Multi-Agent Coordination under Poisson Observations: A Global Game Approach

TL;DR

This paper models strategic coordination among multiple agents with Poisson-distributed signals using a global game framework, demonstrating equilibrium existence and analyzing potential functions, with applications to bacterial Quorum Sensing systems.

Contribution

It introduces a global game approach to multi-agent coordination with Poisson observations, proving equilibrium existence and analyzing potential functions for infinite-agent systems.

Findings

Existence of Bayesian Nash equilibrium in threshold policies.

Potential function is unimodal with a clear maximum.

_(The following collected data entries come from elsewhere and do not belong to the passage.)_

(* ===== verification/BrokerServer.v ===== *)
(** * BrokerServer: connections, the table of sessions, and the tails

    Models [internal/broker/server.go] without its framing: what a connection's
    goroutine does with a request of the first protocol, who owns a session, and
    how an event reaches the subscribers. A goroutine is a list of what it still
    has to do; a step is a stretch under the server's mutex or one write. *)

From S2P Require Import Prelude GoLib GoFloat WireTypes.

(** ** Data *)

Inductive EventKind := EventSpawn | EventRelease | EventReclaim | EventOther (name : string).
#[export] Instance EventKind_eq_dec : EqDecision EventKind.
Proof. solve_decision. Defined.

(** [EventMessage]: what it is about; its time is left out. *)
Record EventMessage := MkEvent { em_Kind : EventKind; em_SessionID : string }.
#[export] Instance EventMessage_eq_dec : EqDecision EventMessage.
Proof. solve_decision. Defined.

(** What a connection is written. *)
Inductive server_frame :=
| SpawnedFrame (id : string) (pid : N)
| ReleasedFrame (id : string)
| StatusFrame (ids : list string)
| TailingFrame
| EventFrame (ev : EventMessage)
| RefusedFrame (code value : string).

(** [tailBuffer]. *)
Definition tailBuffer : nat := 64.

(** A subscriber with its goroutine. [ts_from] is how many events had been
    emitted before it subscribed, [ts_put] what was queued for it, [ts_sent] what
    it has been written, and [ts_missed] says that an event found its queue full. *)
Inductive tail_phase := TUnstarted | TWaiting | TWriting (ev : EventMessage) | TFailing | TEnded.
Record tailSub := MkTail {
  ts_conn : nat; ts_queue : list EventMessage; ts_closed : bool; ts_phase : tail_phase;
  ts_from : nat; ts_put : list EventMessage; ts_sent : list EventMessage; ts_missed : bool }.

#[export] Instance eta_tail : Eta tailSub := fun t =>
  MkTail (ts_conn t) (ts_queue t) (ts_closed t) (ts_phase t) (ts_from t) (ts_put t) (ts_sent t) (ts_missed t).
#[export] Hint Extern 1 (@Setter tailSub _ _) => setter_of eta_tail : typeclass_instances.

(** What a goroutine has still to do. *)
Inductive work :=
| WReplySpawn (id : string) (pid : N)
| WReplyRelease (id : string)
| WReply (f : server_frame)
| WAckTail (t : nat)
| WEmit (ev : EventMessage)
| WSayLagged (t : nat)
| WDrop (t : nat)
| WReclaim.

(** A goroutine: of a connection, or one that emits or closes. *)
Record worker := MkWorker { wk_conn : option nat; wk_todo : list work; wk_tailing : bool; wk_ended : bool }.
#[export] Instance eta_worker : Eta worker := fun w =>
  MkWorker (wk_conn w) (wk_todo w) (wk_tailing w) (wk_ended w).
#[export] Hint Extern 1 (@Setter worker _ _) => setter_of eta_worker : typeclass_instances.

(** [Server]: a connection is the place of its goroutine; [bs_held] is each
    connection's [connState]. [bs_log] keeps every event in the order in which it
    was emitted, [bs_wire] what was written. *)
Record server := MkServer {
  bs_seq : N; bs_pids : N; bs_sessions : gmap string nat; bs_tails : list nat; bs_subs : list tailSub;
  bs_workers : list worker; bs_held : gmap nat (gset string); bs_done : bool;
  bs_log : list EventMessage; bs_wire : gmap nat (list server_frame) }.

#[export] Instance eta_server : Eta server := fun s =>
  MkServer (bs_seq s) (bs_pids s) (bs_sessions s) (bs_tails s) (bs_subs s) (bs_workers s) (bs_held s)
    (bs_done s) (bs_log s) (bs_wire s).
#[export] Hint Extern 1 (@Setter server _ _) => setter_of eta_server : typeclass_instances.

Definition Serve : server := MkServer 0 0 ∅ [] [] [] ∅ false [] ∅.

Definition session_id (n : N) : string := "s-" +:+ utoa n.

(** ** Requests *)

Inductive server_request :=
| RSpawn
| RRelease (id : string) (reuse : bool)
| RStatus
| RTail
| ROther (name : string).
#[export] Instance server_request_eq_dec : EqDecision server_request.
Proof. solve_decision. Defined.

Definition notAvailable (t : string) : server_frame := RefusedFrame CodeNotAvailable t.

Definition held_by (c : nat) (s : server) : gset string := default ∅ (bs_held s !! c).

Definition handleSpawn (c : nat) (s : server) : server * list work :=
  let n := (bs_seq s + 1)%N in let pid := (bs_pids s + 1)%N in let id := session_id n in
  (s <| bs_seq := n |> <| bs_pids := pid |> <| bs_sessions ::= <[id := c]> |>
     <| bs_held ::= <[c := {[id]} ∪ held_by c s]> |>,
   [WReplySpawn id pid; WEmit (MkEvent EventSpawn id)]).

Definition handleReleaseV1 (c : nat) (id : string) (reuse : bool) (s : server) : server * list work :=
  if reuse then (s, [WReply (RefusedFrame CodeUnsupportedValue "reuse")])
  else match bs_sessions s !! id with
       | None => (s, [WReply (RefusedFrame CodeUnknownSession id)])
       | Some o =>
         if decide (o = c) then
           (s <| bs_sessions ::= delete id |> <| bs_held ::= <[c := held_by c s ∖ {[id]}]> |>,
            [WReplyRelease id; WEmit (MkEvent EventRelease id)])
         else (s, [WReply (RefusedFrame CodeNotOwner id)])
       end.

Definition handleStatus (s : server) : list work :=
  [WReply (StatusFrame (SliceStable String.ltb (elements (dom (bs_sessions s)))))].

Definition handleTail (c : nat) (s : server) : server * list work :=
  let t := length (bs_subs s) in
  (s <| bs_subs ::= fun l => l ++ [MkTail c [] false TUnstarted (length (bs_log s)) [] [] false] |>
     <| bs_tails ::= fun l => l ++ [t] |>, [WAckTail t]).

(** The switch of [handleConn]: a release without a session is the handler's. *)
Definition dispatch (c : nat) (r : server_request) (s : server) : server * list work :=
  match r with
  | RSpawn => handleSpawn c s
  | RRelease id reuse => if decide (id = "") then (s, [WReply (notAvailable "release")]) else handleReleaseV1 c id reuse s
  | RStatus => (s, handleStatus s)
  | RTail => handleTail c s
  | ROther name => (s, [WReply (notAvailable name)])
  end.

(** ** Events *)

Definition on_sub (t : nat) (f : tailSub -> tailSub) (s : server) : server := s <| bs_subs ::= alter f t |>.

(** One subscriber of [emit]'s loop; the list is of those that lag. *)
Definition offer (ev : EventMessage) (st : server * list nat) (t : nat) : server * list nat :=
  match bs_subs st.1 !! t with
  | None => st
  | Some sub =>
    if ts_closed sub then st
    else if (length (ts_queue sub) <? tailBuffer)%nat
    then (on_sub t (fun sub => sub <| ts_queue ::= fun q => q ++ [ev] |> <| ts_put ::= fun q => q ++ [ev] |>) st.1, st.2)
    else (on_sub t (fun sub => sub <| ts_missed := true |>) st.1, st.2 ++ [t])
  end.

(** [emit] up to its unlock, and what is left of it. *)
Definition emit (ev : EventMessage) (s : server) : server * list work :=
  let r := foldl (offer ev) (s, []) (bs_tails s) in
  (r.1 <| bs_log ::= fun l => l ++ [ev] |>, List.concat ((fun t => [WSayLagged t; WDrop t]) <$> r.2)).

(** [dropTail]; [dropTail] of a tail that is gone does nothing. *)
Definition dropTail (t : nat) (s : server) : server :=
  if decide (t ∈ bs_tails s) then
    let s := match bs_subs s !! t with
             | Some sub => if ts_closed sub then s else on_sub t (fun sub => sub <| ts_closed := true |>) s
             | None => s
             end in
    s <| bs_tails ::= List.filter (fun u => negb (Nat.eqb u t)) |>
  else s.

(** [reclaim]. *)
Definition reclaim (c : nat) (s : server) : server * list work :=
  let gone := List.filter (fun id => bool_decide (is_Some (bs_sessions s !! id))) (elements (held_by c s)) in
  (s <| bs_sessions ::= fun m => foldl (fun m id => delete id m) m gone |> <| bs_held ::= <[c := ∅]> |>,
   (fun id => WEmit (MkEvent EventReclaim id)) <$> gone).

(** ** Goroutines *)

Definition on_worker (k : nat) (f : worker -> worker) (s : server) : server := s <| bs_workers ::= alter f k |>.
Definition put_on_wire (c : nat) (f : server_frame) (s : server) : server :=
  s <| bs_wire ::= fun m => <[c := default [] (m !! c) ++ [f]]> m |>.

(** A write, by whoever, to a connection. *)
Definition written (ok : bool) (c : nat) (f : server_frame) (s : server) : server := if ok then put_on_wire c f s else s.

(** The goroutine of a connection writes, or leaves its loop. *)
Definition replies (ok : bool) (k : nat) (f : server_frame) (rest : list work) (s : server) : server :=
  on_worker k (fun w => w <| wk_todo := if ok then rest else [WReclaim] |>) (written ok k f s).

(** The head of what the goroutine has to do; [ok] is the write's result. *)
Definition works (ok : bool) (k : nat) (s : server) : option server :=
  match bs_workers s !! k with
  | None => None
  | Some w =>
    match wk_todo w with
    | [] => None
    | WReplySpawn id pid :: rest => Some (replies ok k (SpawnedFrame id pid) rest s)
    | WReplyRelease id :: rest => Some (replies ok k (ReleasedFrame id) rest s)
    | WReply f :: rest => Some (replies ok k f rest s)
    | WAckTail t :: rest =>
      Some (if ok then on_worker k (fun w => w <| wk_todo := rest |> <| wk_tailing := true |>)
                         (on_sub t (fun sub => sub <| ts_phase := TWaiting |>) (written ok k TailingFrame s))
            else on_worker k (fun w => w <| wk_todo := [WDrop t; WReclaim] |>) s)
    | WEmit ev :: rest =>
      let e := emit ev s in Some (on_worker k (fun w => w <| wk_todo := e.2 ++ rest |>) e.1)
    | WSayLagged t :: rest =>
      Some (on_worker k (fun w => w <| wk_todo := rest |>)
              match bs_subs s !! t with
              | Some sub => written ok (ts_conn sub) (RefusedFrame CodeTailLagged "") s
              | None => s
              end)
    | WDrop t :: rest => Some (on_worker k (fun w => w <| wk_todo := rest |>) (dropTail t s))
    | WReclaim :: rest =>
      let e := reclaim k s in Some (on_worker k (fun w => w <| wk_todo := e.2 |> <| wk_ended := true |>) e.1)
    end
  end.

(** [writeTail]: the next event is taken, written, or the subscriber dropped. *)
Definition tail_goes (ok : bool) (t : nat) (s : server) : option server :=
  match bs_subs s !! t with
  | None => None
  | Some sub =>
    match ts_phase sub, ts_queue sub with
    | TWaiting, ev :: q => Some (on_sub t (fun sub => sub <| ts_phase := TWriting ev |> <| ts_queue := q |>) s)
    | TWaiting, [] => if ts_closed sub then Some (on_sub t (fun sub => sub <| ts_phase := TEnded |>) s) else None
    | TWriting ev, _ =>
      Some (if ok then on_sub t (fun sub => sub <| ts_phase := TWaiting |> <| ts_sent ::= fun l => l ++ [ev] |>)
                         (put_on_wire (ts_conn sub) (EventFrame ev) s)
            else on_sub t (fun sub => sub <| ts_phase := TFailing |>) s)
    | TFailing, _ => Some (on_sub t (fun sub => sub <| ts_phase := TEnded |>) (dropTail t s))
    | _, _ => None
    end
  end.

Inductive server_label :=
| VAccept
| VRequest (c : nat) (r : server_request)
| VHangUp (c : nat)
| VEmit (ev : EventMessage)
| VWork (k : nat) (ok : bool)
| VTail (t : nat) (ok : bool)
| VClose.

(** A connection's goroutine reads when it has nothing else to do. *)
Definition reading (c : nat) (s : server) : option worker :=
  match bs_workers s !! c with
  | Some w => if bool_decide (wk_conn w = Some c) && bool_decide (wk_todo w = []) && negb (wk_ended w) then Some w else None
  | None => None
  end.

(** [acceptLoop], a connection. *)
Definition accepts (s : server) : option server :=
  if bs_done s then None
  else Some (s <| bs_workers ::= fun l => l ++ [MkWorker (Some (length l)) [] false false] |>).

(** [Close]: it closes the subscribers it sees; the connections it closes then
    hang up. *)
Definition closes (s : server) : option server :=
  if bs_done s then None
  else Some (s <| bs_done := true |>
               <| bs_workers ::= fun l => l ++ [MkWorker None (WDrop <$> bs_tails s) false false] |>).

Definition server_exec (l : server_label) (s : server) : option server :=
  match l with
  | VAccept => accepts s
  | VRequest c r =>
    match reading c s with
    | None => None
    | Some w =>
      if wk_tailing w then Some s
      else let e := dispatch c r s in Some (on_worker c (fun w => w <| wk_todo := e.2 |>) e.1)
    end
  | VHangUp c =>
    match reading c s with
    | None => None
    | Some _ => Some (on_worker c (fun w => w <| wk_todo := [WReclaim] |>) s)
    end
  | VEmit ev => Some (s <| bs_workers ::= fun l => l ++ [MkWorker None [WEmit ev] false false] |>)
  | VWork k ok => works ok k s
  | VTail t ok => tail_goes ok t s
  | VClose => closes s
  end.

Inductive server_reachable : server -> Prop :=
| server_start : server_reachable Serve
| server_step s l s' : server_reachable s -> server_exec l s = Some s' -> server_reachable s'.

Applicable to modeling bacterial Quorum Sensing systems.

Abstract

We study a model of strategic coordination based on a class of games with incomplete information known as Global Games. Under the assumption of Poisson-distributed signals and a Gamma prior distribution on state of the system, we demonstrate the existence of a Bayesian Nash equilibrium within the class of threshold policies for utility functions that are linear in the agents' actions. Although computing the exact threshold that constitutes an equilibrium in a system with finitely many agents is a highly non-trivial task, the problem becomes tractable by analyzing the game's potential function with countably infinitely many agents. Through numerical examples, we provide evidence that the resulting potential function is unimodal, exhibiting a well-defined maximum. Our results are applicable to the modeling of bacterial Quorum Sensing systems, whose noisy observation signals are often well-approximated using Poisson processes.